Legislative agency pans Medicaid experiment
TALLAHASSEE (AP) – The Florida Legislature’s watchdog agency on Thursday recommended against expanding an experimental Medicaid program, once touted by former Gov. Jeb Bush as a national model, unless more data can be obtained.
The Office of Program Policy Analysis & Government Accountability issued a final report saying little data is available to show the pilot program that uses private health management companies has improved access to medical care or its quality since its October 2006 launch. Such tracking information is not expected until January.
The agency also found a lack of data on whether any cost savings have resulted from the program, which began in Broward and Duval counties and later expanded to Baker, Clay and Nassau counties. Bush obtained legislative and federal approval for the pilot as a response to rapidly rising Medicaid costs.

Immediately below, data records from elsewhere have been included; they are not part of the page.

(* ===== verification/Sleeplock.v ===== *)
(** * Sleep locks (kernel/sleeplock.c)

    Over any state that contains the process layer and the lock.  The loop of
    [acquiresleep] is bounded by [patience], the number of times a process is
    woken without finding the lock free. *)

From S2P Require Import Prelude Riscv Memory Spinlock Kalloc Vm Tty Proc ProcSpec.

(** How often a process goes back to sleep in one system call. *)
Class Patience := patience : nat.

Record sleeplock := Sleeplock {
  sl_locked : Z;
  sl_lk : spinlock;
  sl_name : string;
  sl_pid : Z
}.

Definition with_sl_lk (lk : spinlock) (x : sleeplock) : sleeplock :=
  Sleeplock x.(sl_locked) lk x.(sl_name) x.(sl_pid).

Definition sl_lk_l : lens sleeplock spinlock := Lens sl_lk with_sl_lk.
#[export] Instance sl_lk_laws : LensLaws sl_lk_l.
Proof. by split; intros; destruct s. Qed.

Definition initsleeplock (name : string) : sleeplock := Sleeplock 0 (initlock "sleep lock") name 0.

Section SleepOps.
Context {S : Type} `{HasProcs S} `{Patience}.

Definition sl_spin (l : lens S sleeplock) : lens S spinlock := lcomp l sl_lk_l.

(** [myproc()->pid] *)
Definition mypid : M S Z :=
  p <- zoom the_pst myprocp ;;
  gets (fun s => (pproc (view the_pst s) p).(p_pid)).

(** [while(lk->locked) sleep(lk, &lk->lk);] *)
Definition acquiresleep_body (c : chan) (l : lens S sleeplock) (_ : unit) : M S (unit + unit) :=
  x <- get l ;;
  if nz x.(sl_locked) then
    sleep c (sl_spin l) ;;
    ret (inl tt)
  else ret (inr tt).

Definition acquiresleep (c : chan) (l : lens S sleeplock) : M S unit :=
  acquire (sl_spin l) ;;
  loop (Datatypes.S patience) (acquiresleep_body c l) tt ;;
  update l (fun x => Sleeplock 1 x.(sl_lk) x.(sl_name) x.(sl_pid)) ;;
  pid <- mypid ;;
  update l (fun x => Sleeplock x.(sl_locked) x.(sl_lk) x.(sl_name) pid) ;;
  release (sl_spin l).

Definition releasesleep (c : chan) (l : lens S sleeplock) : M S unit :=
  acquire (sl_spin l) ;;
  update l (fun x => Sleeplock 0 x.(sl_lk) x.(sl_name) x.(sl_pid)) ;;
  update l (fun x => Sleeplock x.(sl_locked) x.(sl_lk) x.(sl_name) 0) ;;
  zoom the_pst (wakeup c) ;;
  release (sl_spin l).

Definition holdingsleep (l : lens S sleeplock) : M S bool :=
  acquire (sl_spin l) ;;
  pid <- mypid ;;
  r <- gets (fun s => nz (view l s).(sl_locked) && ((view l s).(sl_pid) =? pid)) ;;
  release (sl_spin l) ;;
  ret r.

End SleepOps.
Arguments acquiresleep {S _ _} c l : simpl never.
Arguments releasesleep {S _} c l : simpl never.
Arguments holdingsleep {S _} l : simpl never.

(** ** Other processes waking up *)

(** Nothing changed but processes that were asleep and are now runnable. *)
Definition wakes (t t' : pst) : Prop :=
  t' = put procs_l t'.(procs) t /\
  forall p, pproc t' p = pproc t p \/
    ((pproc t p).(p_state) = SLEEPING /\ (phart t).(cpu_proc) <> Some p /\
     pproc t' p = with_state RUNNABLE (pproc t p)).

Lemma wakes_refl t : wakes t t.
Proof. split; [by destruct t|]. by left. Qed.

Lemma wakes_hart t t' : wakes t t' -> phart t' = phart t.
Proof. intros [-> _]. done. Qed.

Lemma wakes_k t t' : wakes t t' -> t'.(p_k) = t.(p_k).
Proof. intros [-> _]. done. Qed.

Lemma wakes_lock t t' p : wakes t t' -> (pproc t' p).(p_lock) = (pproc t p).(p_lock).
Proof. intros [_ Hp]. by destruct (Hp p) as [->|(_ & _ & ->)]. Qed.

Lemma wakes_pid t t' p : wakes t t' -> (pproc t' p).(p_pid) = (pproc t p).(p_pid).
Proof. intros [_ Hp]. by destruct (Hp p) as [->|(_ & _ & ->)]. Qed.

Lemma wakes_me t t' p : wakes t t' -> (phart t).(cpu_proc) = Some p -> pproc t' p = pproc t p.
Proof. intros [_ Hp] Hme. by destruct (Hp p) as [->|(_ & Hn & ->)]. Qed.

Lemma wakes_trans t1 t2 t3 : wakes t1 t2 -> wakes t2 t3 -> wakes t1 t3.
Proof.
  intros H12 H23. pose proof (wakes_hart _ _ H12) as Eh. destruct H12 as [E12 Hp12], H23 as [E23 Hp23]. split.
  - rewrite E23. rewrite E12 at 1. by destruct t1.
  - intros p. destruct (Hp23 p) as [->|(Hs & Hn & ->)]; [apply Hp12|].
    destruct (Hp12 p) as [E|(_ & _ & E)]; rewrite E in Hs; [|done].
    right. rewrite Eh in Hn. by rewrite E.
Qed.

Lemma wakes_wakeup c t :
  unlocked (fun p => (phart t).(cpu_proc) = Some p) t ->
  exists t', wakeup c t = Ok tt t' /\ wakes t t'.
Proof.
  intros Hu. eexists. split; [by apply wakeup_eq|]. split; [done|]. intros p. rewrite pproc_map.
  rewrite decide_True by apply elem_all_procs. unfold wake_other, wake.
  repeat case_decide; try (by left). right. tauto.
Qed.

Lemma unlocked_wakes L t t' : wakes t t' -> unlocked L t -> unlocked L t'.
Proof.
  intros Hw [Hh Hl]. split; [by rewrite (wakes_hart _ _ Hw)|].
  intros p Hp. rewrite (wakes_lock _ _ _ Hw). auto.
Qed.

(** A process is running and holds no process lock. *)
Definition running (p : fin 64) (t : pst) : Prop :=
  unlocked (fun _ => False) t /\ (phart t).(cpu_proc) = Some p.

Lemma running_wakes p t t' : wakes t t' -> running p t -> running p t'.
Proof.
  intros Hw [Hu Hp]. split; [by eapply unlocked_wakes|]. by rewrite (wakes_hart _ _ Hw).
Qed.

(** It may sleep: no lock is held, and its entry in the table says so. *)
Record thread (p : fin 64) (t : pst) : Prop := {
  th_run : running p t;
  th_noff : noff (phart t) = 0;
  th_state : (pproc t p).(p_state) = RUNNING;
  th_chan : (pproc t p).(p_chan) = ch0
}.

Lemma thread_wakes p t t' : wakes t t' -> thread p t -> thread p t'.
Proof.
  intros Hw [Hr Hn Hs Hc]. pose proof (wakes_me _ _ p Hw (proj2 Hr)) as E.
  split; [by eapply running_wakes|by rewrite (wakes_hart _ _ Hw)|by rewrite E|by rewrite E].
Qed.

(** ** Critical sections of a component above the process layer *)

Section Critical.
Context {S : Type} `{HasProcs S} `{!LensLaws (the_pst (S := S))}.
Context (lk : lens S spinlock) `{!LensLaws lk} `{!LensDisjoint (the_pst (S := S)) lk}.

#[local] Instance hart_disjoint : LensDisjoint (the_hart (S := S)) lk.
Proof. unfold the_hart, HasProcs_HasHart. apply _. Qed.
#[local] Instance hart_laws' : LensLaws (the_hart (S := S)).
Proof. unfold the_hart, HasProcs_HasHart. apply _. Qed.

(** The state inside the critical section: the lock and the hart, and the
    rest as in [s]. *)
Definition in_lock (s : S) : S :=
  put lk (held_by (phart (pv s)) (view lk s)) (put the_hart (push_off_h (phart (pv s))) s).

Lemma acquire_in s : lock_free (view lk s) -> acquire lk s = Ok tt (in_lock s).
Proof. intros Hl. exact (acquire_eq lk s Hl). Qed.

Lemma release_in s :
  hart_stable (phart (pv s)) -> lock_free (view lk s) -> release lk (in_lock s) = Ok tt s.
Proof.
  intros Hh Hl. pose proof (release_held lk (phart (pv s)) (view lk s) s Hh Hl) as E.
  unfold in_lock. rewrite E. unfold the_hart, HasProcs_HasHart. cbn [lcomp put].
  assert (E1 : put the_pst (put the_hart (phart (pv s)) (view the_pst s)) s = s).
  { transitivity (put the_pst (view the_pst s) s); [|apply put_view]. f_equal.
    exact (put_view (l := the_hart) (view the_pst s)). }
  rewrite E1. by rewrite put_view.
Qed.

Lemma pv_in s : pv (in_lock s) = put the_hart (push_off_h (phart (pv s))) (pv s).
Proof.
  unfold pv at 1, in_lock. rewrite (view_put_l (l := the_pst) (k := lk)).
  unfold the_hart at 1, HasProcs_HasHart. cbn [lcomp put]. by rewrite view_put.
Qed.

(** Code of the process layer inside the section. *)
Lemma zoom_in {A : Type} (m : M pst A) s a t :
  m (put the_hart (push_off_h (phart (pv s))) (pv s)) = Ok a (put the_hart (push_off_h (phart (pv s))) t) ->
  phart t = phart (pv s) ->
  zoom the_pst m (in_lock s) = Ok a (in_lock (put the_pst t s)).
Proof.
  intros E Eh. rewrite (zoom_ok _ _ _ _ _ (eq_trans (f_equal m (pv_in s)) E)). f_equal.
  unfold in_lock.
  assert (Ep : pv (put the_pst t s) = t) by (unfold pv; by rewrite view_put).
  rewrite Ep, Eh, (view_put_r (l := the_pst) (k := lk)).
  rewrite (put_comm (l := the_pst) (k := lk)). f_equal.
  rewrite put_hart_put.
  change (put the_hart ?h s) with (put the_pst (put the_hart h (pv s)) s) at 1. by rewrite put_put.
Qed.

(** Changes of another part of the state inside the section. *)
Lemma put_in {T : Type} (k : lens S T) `{!LensDisjoint (the_pst (S := S)) k} `{!LensDisjoint lk k} v s :
  put k v (in_lock s) = in_lock (put k v s).
Proof.
  unfold in_lock. rewrite <- (put_comm (l := lk) (k := k)).
  change (put the_hart ?h ?x) with (put the_pst (put the_hart h (pv x)) x).
  unfold pv. rewrite !(view_put_l (l := the_pst) (k := k)), (view_put_l (l := lk) (k := k)).
  by rewrite (put_comm (l := the_pst) (k := k)).
Qed.

Lemma view_in {T : Type} (k : lens S T) `{!LensDisjoint (the_pst (S := S)) k} `{!LensDisjoint lk k} s :
  view k (in_lock s) = view k s.
Proof.
  unfold in_lock. rewrite (view_put_r (l := lk) (k := k)).
  change (put the_hart ?h ?x) with (put the_pst (put the_hart h (pv x)) x).
  by rewrite (view_put_r (l := the_pst) (k := k)).
Qed.

End Critical.

(** A record with its spinlock in it. *)
Section CriticalRecord.
Context {S T : Type} `{HasProcs S} `{!LensLaws (the_pst (S := S))}.
Context (l : lens S T) `{!LensLaws l} `{!LensDisjoint (the_pst (S := S)) l}.
Context (k : lens T spinlock) `{!LensLaws k}.

Lemma update_in_rec f s :
  (forall lk x, f (put k lk x) = put k lk (f x)) ->
  update l f (in_lock (lcomp l k) s) = Ok tt (in_lock (lcomp l k) (put l (f (view l s)) s)).
Proof.
  intros Hf. unfold update, modify. f_equal. unfold in_lock. cbn [lcomp view put].
  change (put the_hart ?h ?x) with (put the_pst (put the_hart h (pv x)) x).
  unfold pv. rewrite !view_put, !put_put, !(view_put_l (l := the_pst) (k := l)),
    !(view_put_r (l := the_pst) (k := l)), !view_put.
  rewrite Hf. rewrite (put_comm (l := the_pst) (k := l)), put_put. f_equal. f_equal. f_equal.
  specialize (Hf (view k (view l s)) (view l s)). rewrite put_view in Hf. rewrite Hf. by rewrite view_put.
Qed.

Lemma view_in_rec s :
  view l (in_lock (lcomp l k) s) = put k (held_by (phart (pv s)) (view k (view l s))) (view l s).
Proof.
  unfold in_lock. cbn [lcomp view put].
  change (put the_hart ?h ?x) with (put the_pst (put the_hart h (pv x)) x).
  by rewrite view_put, (view_put_r (l := the_pst) (k := l)).
Qed.

End CriticalRecord.

(** ** What the operations do *)

Section SleepLemmas.
Context {S : Type} `{HasProcs S} `{!LensLaws (the_pst (S := S))} `{Patience}.
Context (l : lens S sleeplock) `{!LensLaws l} `{!LensDisjoint (the_pst (S := S)) l}.

#[local] Instance sl_spin_laws : LensLaws (sl_spin l).
Proof. unfold sl_spin. apply _. Qed.
#[local] Instance sl_spin_disjoint : LensDisjoint (the_pst (S := S)) (sl_spin l).
Proof. unfold sl_spin. apply _. Qed.

(** Changing the sleep lock under its spinlock. *)
Lemma update_in_sl f s :
  (forall lk x, f (with_sl_lk lk x) = with_sl_lk lk (f x)) ->
  update l f (in_lock (sl_spin l) s) = Ok tt (in_lock (sl_spin l) (put l (f (view l s)) s)).
Proof. exact (update_in_rec l sl_lk_l f s). Qed.

Lemma view_in_sl s :
  view l (in_lock (sl_spin l) s) = with_sl_lk (held_by (phart (pv s)) (view l s).(sl_lk)) (view l s).
Proof. exact (view_in_rec l sl_lk_l s). Qed.

Lemma mypid_eq p s : running p (pv s) -> mypid s = Ok (pproc (pv s) p).(p_pid) s.
Proof.
  intros [[Hh _] Hp]. unfold mypid. cbn [bind].
  rewrite (zoom_ok _ _ _ _ _ (myprocp_eq (pv s) p Hh Hp)). cbn. unfold pv. by rewrite put_view.
Qed.

(** The running process inside a critical section. *)
Lemma running_in (lk : lens S spinlock) `{!LensLaws lk} `{!LensDisjoint (the_pst (S := S)) lk} p s :
  running p (pv s) -> running p (pv (in_lock lk s)).
Proof.
  intros [[Hh Hl] Hp]. rewrite pv_in by apply _. split; [split|].
  - destruct Hh as [Hok _]. split; [by apply push_off_ok|].
    change (phart (put the_hart ?h ?t)) with h. rewrite push_off_noff. destruct Hok. lia.
  - exact Hl.
  - change (phart (put the_hart ?h ?t)) with h. unfold push_off_h. by destruct (noff _ =? 0).
Qed.

Lemma mypid_in (lk : lens S spinlock) `{!LensLaws lk} `{!LensDisjoint (the_pst (S := S)) lk} p s :
  running p (pv s) -> mypid (in_lock lk s) = Ok (pproc (pv s) p).(p_pid) (in_lock lk s).
Proof.
  intros Hr. rewrite (mypid_eq p) by by apply running_in. by rewrite pv_in by apply _.
Qed.

Lemma acquiresleep_eq p c s :
  running p (pv s) -> lock_free (view l s).(sl_lk) -> (view l s).(sl_locked) = 0 ->
  acquiresleep c l s =
  Ok tt (put l (Sleeplock 1 (view l s).(sl_lk) (view l s).(sl_name) (pproc (pv s) p).(p_pid)) s).
Proof.
  intros Hr Hl Hun. pose proof Hr as [[Hh _] _]. unfold acquiresleep. cbn [bind].
  rewrite (acquire_in (sl_spin l)) by done. cbn [bind obind]. rewrite loop_S. unfold acquiresleep_body.
  cbn [bind get gets obind].
  assert (E0 : sl_locked (view l (in_lock (sl_spin l) s)) = 0).
  { by rewrite view_in_sl. }
  rewrite E0. cbn [nz Z.eqb negb obind ret bind].
  rewrite update_in_sl by done. cbn [bind obind].
  set (s1 := put l _ s).
  assert (Ep : pv s1 = pv s) by (unfold s1, pv; by rewrite (view_put_l (l := the_pst) (k := l))).
  rewrite (mypid_in (sl_spin l) p) by by rewrite Ep. cbn [bind obind]. rewrite update_in_sl by done.
  cbn [bind obind]. rewrite (release_in (sl_spin l)).
  - rewrite Ep. unfold s1. by rewrite view_put, put_put.
  - unfold pv. rewrite (view_put_l (l := the_pst) (k := l)). fold (pv s1). by rewrite Ep.
  - unfold sl_spin. cbn [lcomp view]. rewrite view_put. unfold s1. rewrite view_put. done.
Qed.

Lemma holdingsleep_eq p s :
  running p (pv s) -> lock_free (view l s).(sl_lk) ->
  holdingsleep l s =
  Ok (nz (view l s).(sl_locked) && ((view l s).(sl_pid) =? (pproc (pv s) p).(p_pid))) s.
Proof.
  intros Hr Hl. pose proof Hr as [[Hh _] _]. unfold holdingsleep. cbn [bind].
  rewrite (acquire_in (sl_spin l)) by done. cbn [bind obind].
  rewrite (mypid_in (sl_spin l) p) by done. cbn [bind obind gets].
  rewrite (release_in (sl_spin l)) by done. cbn [obind ret]. by rewrite view_in_sl.
Qed.

(** [wakeup] inside a critical section. *)
Lemma wakeup_in (lk : lens S spinlock) `{!LensLaws lk} `{!LensDisjoint (the_pst (S := S)) lk} p c s :
  running p (pv s) ->
  exists t, wakes (pv s) t /\ zoom the_pst (wakeup c) (in_lock lk s) = Ok tt (in_lock lk (put the_pst t s)).
Proof.
  intros Hr. pose proof (running_in lk p s Hr) as Hr1. rewrite pv_in in Hr1 by apply _.
  destruct (wakes_wakeup c _ (unlocked_weaken _ _ _ (fun q (F : False) => match F with end) (proj1 Hr1)))
    as (t' & Ew & Hw).
  set (t := put the_hart (phart (pv s)) t').
  assert (Et : t' = put the_hart (push_off_h (phart (pv s))) t).
  { unfold t. destruct Hw as [Ew' _]. rewrite Ew'. unfold phart. destruct (pv s) as [[] ? ? ? ? ? ? ? ? ?]. done. }
  exists t. split.
  - destruct Hw as [Ew' Hw]. split.
    + unfold t. rewrite Ew'. unfold phart. destruct (pv s) as [[] ? ? ? ? ? ? ? ? ?]. done.
    + intros q. destruct (Hw q) as [E|(E1 & E2 & E3)]; [by left|]. right.
      split; [done|]. split; [|done]. intros E. apply E2.
      change (phart (put the_hart ?h ?x)) with h. unfold push_off_h. by destruct (noff _ =? 0).
  - apply zoom_in; [apply _..| |done]. rewrite Ew. by rewrite <- Et.
Qed.

Lemma releasesleep_eq p c s :
  running p (pv s) -> lock_free (view l s).(sl_lk) ->
  exists t, wakes (pv s) t /\
    releasesleep c l s =
    Ok tt (put l (Sleeplock 0 (view l s).(sl_lk) (view l s).(sl_name) 0) (put the_pst t s)).
Proof.
  intros Hr Hl. pose proof Hr as [[Hh Hu] Hp]. unfold releasesleep. cbn [bind].
  rewrite (acquire_in (sl_spin l)) by done. cbn [bind obind].
  rewrite update_in_sl by done. cbn [bind obind]. rewrite update_in_sl by done. cbn [bind obind].
  rewrite view_put, put_put. cbn [sl_locked sl_lk sl_name sl_pid].
  set (s1 := put l _ s).
  assert (Ep : pv s1 = pv s) by (unfold s1, pv; by rewrite (view_put_l (l := the_pst) (k := l))).
  destruct (wakeup_in (sl_spin l) p c s1) as (t & Hw & Ew); [by rewrite Ep|]. rewrite Ep in Hw.
  exists t. split; [done|]. rewrite Ew. cbn [bind obind]. rewrite (release_in (sl_spin l)).
  - f_equal. unfold s1. by rewrite (put_comm (l := the_pst) (k := l)).
  - unfold pv. rewrite view_put. by rewrite (wakes_hart _ _ Hw).
  - unfold sl_spin. cbn [lcomp view]. rewrite (view_put_r (l := the_pst) (k := l)).
    unfold s1. by rewrite view_put.
Qed.
End SleepLemmas.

The report says another reason to hold off on adding the Panhandle and South Florida’s Miami-Dade and Monroe counties to the experiment is because that would cost the state an additional $7.1 million in the budget year starting July 1. It also cited questions raised by patients, doctors and other stakeholders and “symptoms of plan instability.”
Agency for Health Care Administration Secretary Holly Benson, in a response published with the report, took issue with the some of agency’s comments – but not its recommendation to hold off on expansion.
Benson’s agency administers Medicaid in Florida. The state-federal program for the poor and elderly typically lets patients see their own doctors, who then are reimbursed.
Under the pilot, though, the program pays private companies a set amount for handling a certain number of patients. The companies then decide how to care for the patients including which doctors they can see.